Sure but I think a good start would be making sure that everyone that votes is actually legally allowed to vote.


----------



## Two Seven One (Aug 4, 2016)

Operator6 said:


> That guy did nothing to help promote gun knowledge and everything to support gun ignorance.
> 
> No I didn't miss the point of the video, I just don't feel like the videos point is of any value.
> 
> ...


I'm sure the makers of the video cherry picked responses to try to make a point, but I still think it is a good point. I still found it interesting. The anti-NRA guy close to the end of the video cracked me up. That and the "scary" all black gun vs. the "ok" gun with a wood stock. The reason I posted it was to open up a discussion on the video and gather thoughts. Thanks for your feedback.


----------



## 1skrewsloose (Jun 3, 2013)

Our elected officials who know nothing about the subject matter they are voting on should not be allowed to vote on such bills. Same thing happened with the Clinton ban, ar15 next to a mini-14, on tables with other firearms. Pointing out which ones were good or bad, the ruger was ok, the colt not. I forget which committee this was in front of.
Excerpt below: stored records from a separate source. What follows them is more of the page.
(** The package of a tenant that has none yet. *)
Lemma add_tenant rs t s : BondSplicer.groups s = grouped rs → zlen rs < 2 ^ 64 →
  (BondSplicer.addTenantToken t s).2 = zlen (grouped rs) ∧
  ∀ b, alter (push b) (Z.to_nat (zlen (grouped rs))) (grouped rs ++ [(t, [])]) = grouped rs ++ [(t, [b])].
Proof.
  intros Hg Hlt. pose proof (grouped_length rs). pose proof (zlen_nonneg (grouped rs)). split.
  - cbn. rewrite zlen_app. change (zlen [_]) with 1. rewrite Z.add_simpl_r.
    assert (zlen (BondSplicer.m_packages s) = zlen (grouped rs)) as ->; [|apply wrap_small; unfold ubits; lia].
    rewrite <-Hg. unfold BondSplicer.groups, zlen. by rewrite length_map.
  - intros b. unfold zlen. rewrite Nat2Z.id. rewrite alter_app_r_alt by done. by rewrite Nat.sub_diag.
Qed.

(** Where the record's tenant goes: its package, or a new one. *)
Definition with_package (ctx : EventsUploadContext) (token : list Z) : EventsUploadContext * Z :=
  match map_find (packageIds ctx) token with
  | Some index => (ctx, index)
  | None =>
      let '(s, index) := BondSplicer.addTenantToken token (splicer ctx) in
      (ctx <| splicer := s |> <| packageIds := map_set (packageIds ctx) token index |>, index)
  end.
(* ===== verification/KillSwitch.v ===== *)
(** * Killed tenants and clock skew

    lib/offline/KillSwitchManager.hpp and lib/offline/ClockSkewManager.hpp. The clock is
    in seconds; [clock i] is what the [i]-th reading of it gives during an
    operation. [None] is the exception [std::stoi] throws. *)

From Stdlib Require Import ZArith Lia Sorted.
From S2P Require Import Prelude StdMap HttpHeaders.

Module KillSwitch.
Import StdMap.

Record KillSwitchManager := MkKillSwitch {
  m_tokenTime : smap Z; m_isRetryAfterActive : bool; m_retryAfterExpiryTime : Z
}.

Definition new_manager : KillSwitchManager := MkKillSwitch [] false 0.

Definition isActive (k : KillSwitchManager) : bool := match m_tokenTime k with [] => false | _ => true end.

Definition addToken (k : KillSwitchManager) (tokenId : list Z) (timeInSeconds now : Z) : KillSwitchManager :=
  if timeInSeconds >? 0 then
    MkKillSwitch (map_set (m_tokenTime k) tokenId (i64 (now + timeInSeconds))) (m_isRetryAfterActive k) (m_retryAfterExpiryTime k)
  else k.

(** "Retry-After", "kill-tokens", "kill-duration". *)
Definition s_retry_after : list Z := [82; 101; 116; 114; 121; 45; 65; 102; 116; 101; 114].
Definition s_kill_tokens : list Z := [107; 105; 108; 108; 45; 116; 111; 107; 101; 110; 115].
Definition s_kill_duration : list Z := [107; 105; 108; 108; 45; 100; 117; 114; 97; 116; 105; 111; 110].

(** The suffix from the first [':'] on goes. *)
Fixpoint strip (token : list Z) : list Z :=
  match token with c :: t => if c =? 58 then [] else c :: strip t | [] => [] end.

Definition retry_after (k : KillSwitchManager) (h : HttpHeaders.headers) (now : Z) : option KillSwitchManager :=
  match HttpHeaders.get h s_retry_after with
  | [] => Some k
  | timeStr =>
      match HttpHeaders.stoi timeStr with
      | None => None
      | Some timeinSecs => Some (if timeinSecs >? 0 then MkKillSwitch (m_tokenTime k) true (i64 (now + timeinSecs)) else k)
      end
  end.

Fixpoint add_tokens (k : KillSwitchManager) (tokens : list (list Z)) (timeinSecs : Z) (clock : Z → Z) (i : Z) : KillSwitchManager :=
  match tokens with
  | [] => k
  | t :: tokens => add_tokens (addToken k t timeinSecs (clock i)) tokens timeinSecs clock (i + 1)
  end.

Definition killed_tokens (h : HttpHeaders.headers) : list (list Z) := map strip (HttpHeaders.values h s_kill_tokens).

Definition kill_duration (h : HttpHeaders.headers) : option Z :=
  match HttpHeaders.get h s_kill_duration with [] => Some 0 | timeString => HttpHeaders.stoi timeString end.

(** Whether tokens were killed, with the manager after that. *)
Definition handleResponse (k : KillSwitchManager) (h : HttpHeaders.headers) (clock : Z → Z) : option (bool * KillSwitchManager) :=
  match retry_after k h (clock 0) with
  | None => None
  | Some k =>
      match killed_tokens h with
      | [] => Some (false, k)
      | tokens =>
          match kill_duration h with
          | None => None
          | Some timeinSecs =>
              if timeinSecs >? 0 then Some (true, add_tokens k tokens timeinSecs clock 1) else Some (false, k)
          end
      end
  end.

Definition isTokenBlocked (k : KillSwitchManager) (tokenId : list Z) (clock : Z → Z) : bool * KillSwitchManager :=
  if m_isRetryAfterActive k && (m_retryAfterExpiryTime k >? clock 0) then (true, k)
  else
    let k := if m_isRetryAfterActive k then MkKillSwitch (m_tokenTime k) false 0 else k in
    match map_find (m_tokenTime k) tokenId with
    | Some timeStamp =>
        if timeStamp >? clock 1 then (true, k)
        else (false, MkKillSwitch (map_erase (m_tokenTime k) tokenId) (m_isRetryAfterActive k) (m_retryAfterExpiryTime k))
    | None => (false, k)
    end.

Definition removeToken (k : KillSwitchManager) (tokenId : list Z) : KillSwitchManager :=
  match map_find (m_tokenTime k) tokenId with
  | Some _ => MkKillSwitch (map_erase (m_tokenTime k) tokenId) (m_isRetryAfterActive k) (m_retryAfterExpiryTime k)
  | None => k
  end.

Definition getTokensList (k : KillSwitchManager) : list (list Z) := map fst (m_tokenTime k).

Definition isRetryAfterActive (k : KillSwitchManager) : bool := m_isRetryAfterActive k.

(** [OfflineStorageHandler::isKilled]. *)
Definition isKilled (k : KillSwitchManager) (tenantToken : list Z) (clock : Z → Z) : bool * KillSwitchManager :=
  if isActive k then isTokenBlocked k tenantToken clock else (false, k).

(** ** Killed tokens stay blocked until their time *)

Lemma add_tokens_find tokens timeinSecs clock : timeinSecs > 0 → ∀ k i t,
  (∃ j, map_find (m_tokenTime (add_tokens k tokens timeinSecs clock i)) t = Some (i64 (clock j + timeinSecs)) ∧ t ∈ tokens) ∨
  (map_find (m_tokenTime (add_tokens k tokens timeinSecs clock i)) t = map_find (m_tokenTime k) t ∧ t ∉ tokens).
Proof.
  intros Hpos. induction tokens as [|u tokens IH]; intros k i t; cbn [add_tokens]; [right; split; [done|apply not_elem_of_nil]|].
  destruct (IH (addToken k u timeinSecs (clock i)) (i + 1) t) as [(j & E & Hin)|[E Hnin]].
  - left. exists j. split; [done|]. by right.
  - unfold addToken in E at 2. rewrite Z.gtb_ltb in E. destruct (Z.ltb_spec 0 timeinSecs); [|lia]. cbn in E. rewrite map_find_set in E.
    destruct (decide (t = u)) as [->|Hne]; [left; exists i; split; [done|by left]|right; split; [done|]].
    by apply not_elem_of_cons.
Qed.

Lemma map_find_keys {A} (m : smap A) t x : map_find m t = Some x → t ∈ map fst m.
Proof. intros E%map_find_elem_1. apply list_elem_of_fmap. by exists (t, x). Qed.

(** What a response that kills tokens leaves. *)
Lemma handleResponse_kills k h clock k' : handleResponse k h clock = Some (true, k') →
  ∃ d, kill_duration h = Some d ∧ d > 0 ∧ killed_tokens h ≠ [] ∧
    ∀ t, t ∈ killed_tokens h → ∃ j, map_find (m_tokenTime k') t = Some (i64 (clock j + d)).
Proof.
  unfold handleResponse. destruct (retry_after k h (clock 0)) as [k1|]; [|done]. destruct (killed_tokens h) as [|u tokens] eqn:Et; [done|].
  destruct (kill_duration h) as [d|]; [|done]. rewrite Z.gtb_ltb. destruct (Z.ltb_spec 0 d) as [Hpos|]; [|done]. intros [= <-].
  exists d. split_and!; [done|lia|done|]. intros t Ht.
  destruct (add_tokens_find (u :: tokens) d clock ltac:(lia) k1 1 t) as [(j & E & _)|[_ Hn]]; [by exists j|done].
Qed.

Lemma isKilled_until k t clock e : map_find (m_tokenTime k) t = Some e → clock 0 < e → clock 1 < e →
  (isKilled k t clock).1 = true.
Proof.
  intros E H0 H1. unfold isKilled, isActive. assert (m_tokenTime k ≠ []) as Hne by (intros E0; by rewrite E0 in E).
  destruct (m_tokenTime k) as [|x ts] eqn:Ek; [done|]. unfold isTokenBlocked. destruct (m_isRetryAfterActive k && _); [done|].
  assert (m_tokenTime (if m_isRetryAfterActive k then MkKillSwitch (m_tokenTime k) false 0 else k) = x :: ts) as ->
    by (by destruct (m_isRetryAfterActive k)).
  rewrite E, Z.gtb_ltb. by destruct (Z.ltb_spec (clock 1) e); [|lia].
Qed.

Lemma map_find_erase_ne {A} (m : smap A) k k' : k' ≠ k → map_find (map_erase m k) k' = map_find m k'.
Proof.
  intros Hne. induction m as [|[q x] m IH]; [done|]. cbn. destruct (key_compare k q) eqn:E; cbn [map_find].
  - apply key_eq in E as <-. destruct (key_compare k' k) eqn:E'; [|done..]. by apply key_eq in E'.
  - by rewrite IH.
  - by rewrite IH.
Qed.

(** Asking for a record of any tenant keeps what is in force. *)
Lemma isKilled_keeps k t u clock e : map_find (m_tokenTime k) t = Some e → clock 1 < e →
  map_find (m_tokenTime (isKilled k u clock).2) t = Some e.
Proof.
  intros E H1. unfold isKilled, isTokenBlocked. destruct (isActive k); [|done]. destruct (m_isRetryAfterActive k && _); [done|].
  assert (m_tokenTime (if m_isRetryAfterActive k then MkKillSwitch (m_tokenTime k) false 0 else k) = m_tokenTime k) as Ek
    by (by destruct (m_isRetryAfterActive k)).
  rewrite Ek. destruct (map_find (m_tokenTime k) u) as [ts|] eqn:Eu; [|cbn [snd]; by rewrite Ek]. rewrite Z.gtb_ltb.
  destruct (Z.ltb_spec (clock 1) ts); cbn [snd m_tokenTime]; [by rewrite Ek|].
  rewrite map_find_erase_ne; [done|]. intros ->. assert (e = ts) by congruence. lia.
Qed.

(** C33. A "Retry-After" answer is not respected: when an answer brings a positive Retry-After and
    kills no tenant ([handleResponse]), and none was killed before, [isTokenBlocked] blocks every
    tenant until the time given, but [isKilled], the test every new record takes, blocks none, because
    [isActive] only looks at the killed tokens. *)
Theorem retry_after_ignored k h clock killed k' t now secs : handleResponse k h clock = Some (killed, k') →
  HttpHeaders.get h s_retry_after ≠ [] → HttpHeaders.stoi (HttpHeaders.get h s_retry_after) = Some secs → secs > 0 →
  killed_tokens h = [] → m_tokenTime k = [] →
  killed = false ∧ isRetryAfterActive k' = true ∧
  (now 0 < i64 (clock 0 + secs) → (isTokenBlocked k' t now).1 = true) ∧ isKilled k' t now = (false, k').
Proof.
  intros E Hne Hs Hpos Hk Ht. unfold handleResponse, retry_after in E. rewrite Hk in E.
  destruct (HttpHeaders.get h s_retry_after) as [|c s] eqn:Eg; [done|]. rewrite Hs in E.
  rewrite Z.gtb_ltb in E. destruct (Z.ltb_spec 0 secs); [|lia]. injection E as <- <-. rewrite Ht. split_and!; [done|done| |done].
  intros Hnow. unfold isTokenBlocked. cbn. rewrite Z.gtb_ltb. by destruct (Z.ltb_spec (now 0) (i64 (clock 0 + secs))); [|lia].
Qed.

(** "Retry-After: 120", asked 60 seconds later. *)
Lemma retry_after_witness :
  let k := MkKillSwitch [] true 1120 in
  handleResponse new_manager [(s_retry_after, [49; 50; 48])] (λ _, 1000) = Some (false, k) ∧
  (isTokenBlocked k [1] (λ _, 1060)).1 = true ∧ isKilled k [1] (λ _, 1060) = (false, k).
Proof.
  assert (handleResponse new_manager [(s_retry_after, [49; 50; 48])] (λ _, 1000) = Some (false, MkKillSwitch [] true 1120)) as E by (vm_compute; reflexivity).
  split; [exact E|].
  destruct (retry_after_ignored new_manager [(s_retry_after, [49; 50; 48])] (λ _, 1000) false _ [1] (λ _, 1060) 120 E) as (_ & _ & H1 & H2);
    [discriminate|vm_compute; reflexivity|lia|vm_compute; reflexivity|reflexivity|]. split; [apply H1; vm_compute; reflexivity|exact H2].
Defined.

(** ** Clock skew *)

Record ClockSkewManager := MkClockSkew {
  m_delta : list Z; m_pingSent : bool; m_deltaReceived : bool; m_resumeTransmissionAfterClockSkew : bool; m_pingSendTime : Z
}.

Definition new_clock_skew : ClockSkewManager := MkClockSkew [] false false false 0.

(** "time-delta-millis", "use-collector-delta". *)
Definition s_time_delta : list Z := [116; 105; 109; 101; 45; 100; 101; 108; 116; 97; 45; 109; 105; 108; 108; 105; 115].
Definition s_use_collector : list Z :=
  [117; 115; 101; 45; 99; 111; 108; 108; 101; 99; 116; 111; 114; 45; 100; 101; 108; 116; 97].

Definition SetDelta (c : ClockSkewManager) (delta : list Z) : ClockSkewManager :=
  MkClockSkew delta (m_pingSent c) true (m_resumeTransmissionAfterClockSkew c) (m_pingSendTime c).

Definition clock_handleResponse (c : ClockSkewManager) (h : HttpHeaders.headers) : ClockSkewManager :=
  let c := SetDelta c (HttpHeaders.get h s_time_delta) in
  MkClockSkew (m_delta c) (m_pingSent c) (m_deltaReceived c) true (m_pingSendTime c).

Definition isClockSkewOn (c : ClockSkewManager) : bool :=
  negb (m_pingSent c) || (m_deltaReceived c && match m_delta c with [] => false | _ => true end).

Definition isWaitingForClockSkew (c : ClockSkewManager) (now : Z) : bool * ClockSkewManager :=
  if negb (m_deltaReceived c) && m_pingSent c then
    if i64 (now - m_pingSendTime c) >? 30 then (false, SetDelta c []) else (true, c)
  else (false, c).

Definition GetDelta (c : ClockSkewManager) (now : Z) : list Z * ClockSkewManager :=
  if negb (m_pingSent c) then
    (s_use_collector, MkClockSkew (m_delta c) true (m_deltaReceived c) (m_resumeTransmissionAfterClockSkew c) now)
  else (m_delta c, c).

Definition GetResumeTransmissionAfterClockSkew (c : ClockSkewManager) : bool := m_resumeTransmissionAfterClockSkew c.

Definition SetResumeTransmissionAfterClockSkew (c : ClockSkewManager) (value : bool) : ClockSkewManager :=
  MkClockSkew (m_delta c) (m_pingSent c) (m_deltaReceived c) value (m_pingSendTime c).

End KillSwitch.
Barb Boxer and the other kali nazi were at the head of the line on banning, along with shumer from ny. A real joke to anyone who something about firearms.


----------



## Camel923 (Aug 13, 2014)

Most people are uninterested in anything of importance. Its your sports team, biggest loser, the bachelor and so on. These people figure no on knows more than they do thanks to high self esteem schools provide by not flunking then for being stupid. So they talk like experts but know nothing on the subject; Legions of Morons are casting votes and enabling the evilelete to rob them of their freedom (wealth and rights).


----------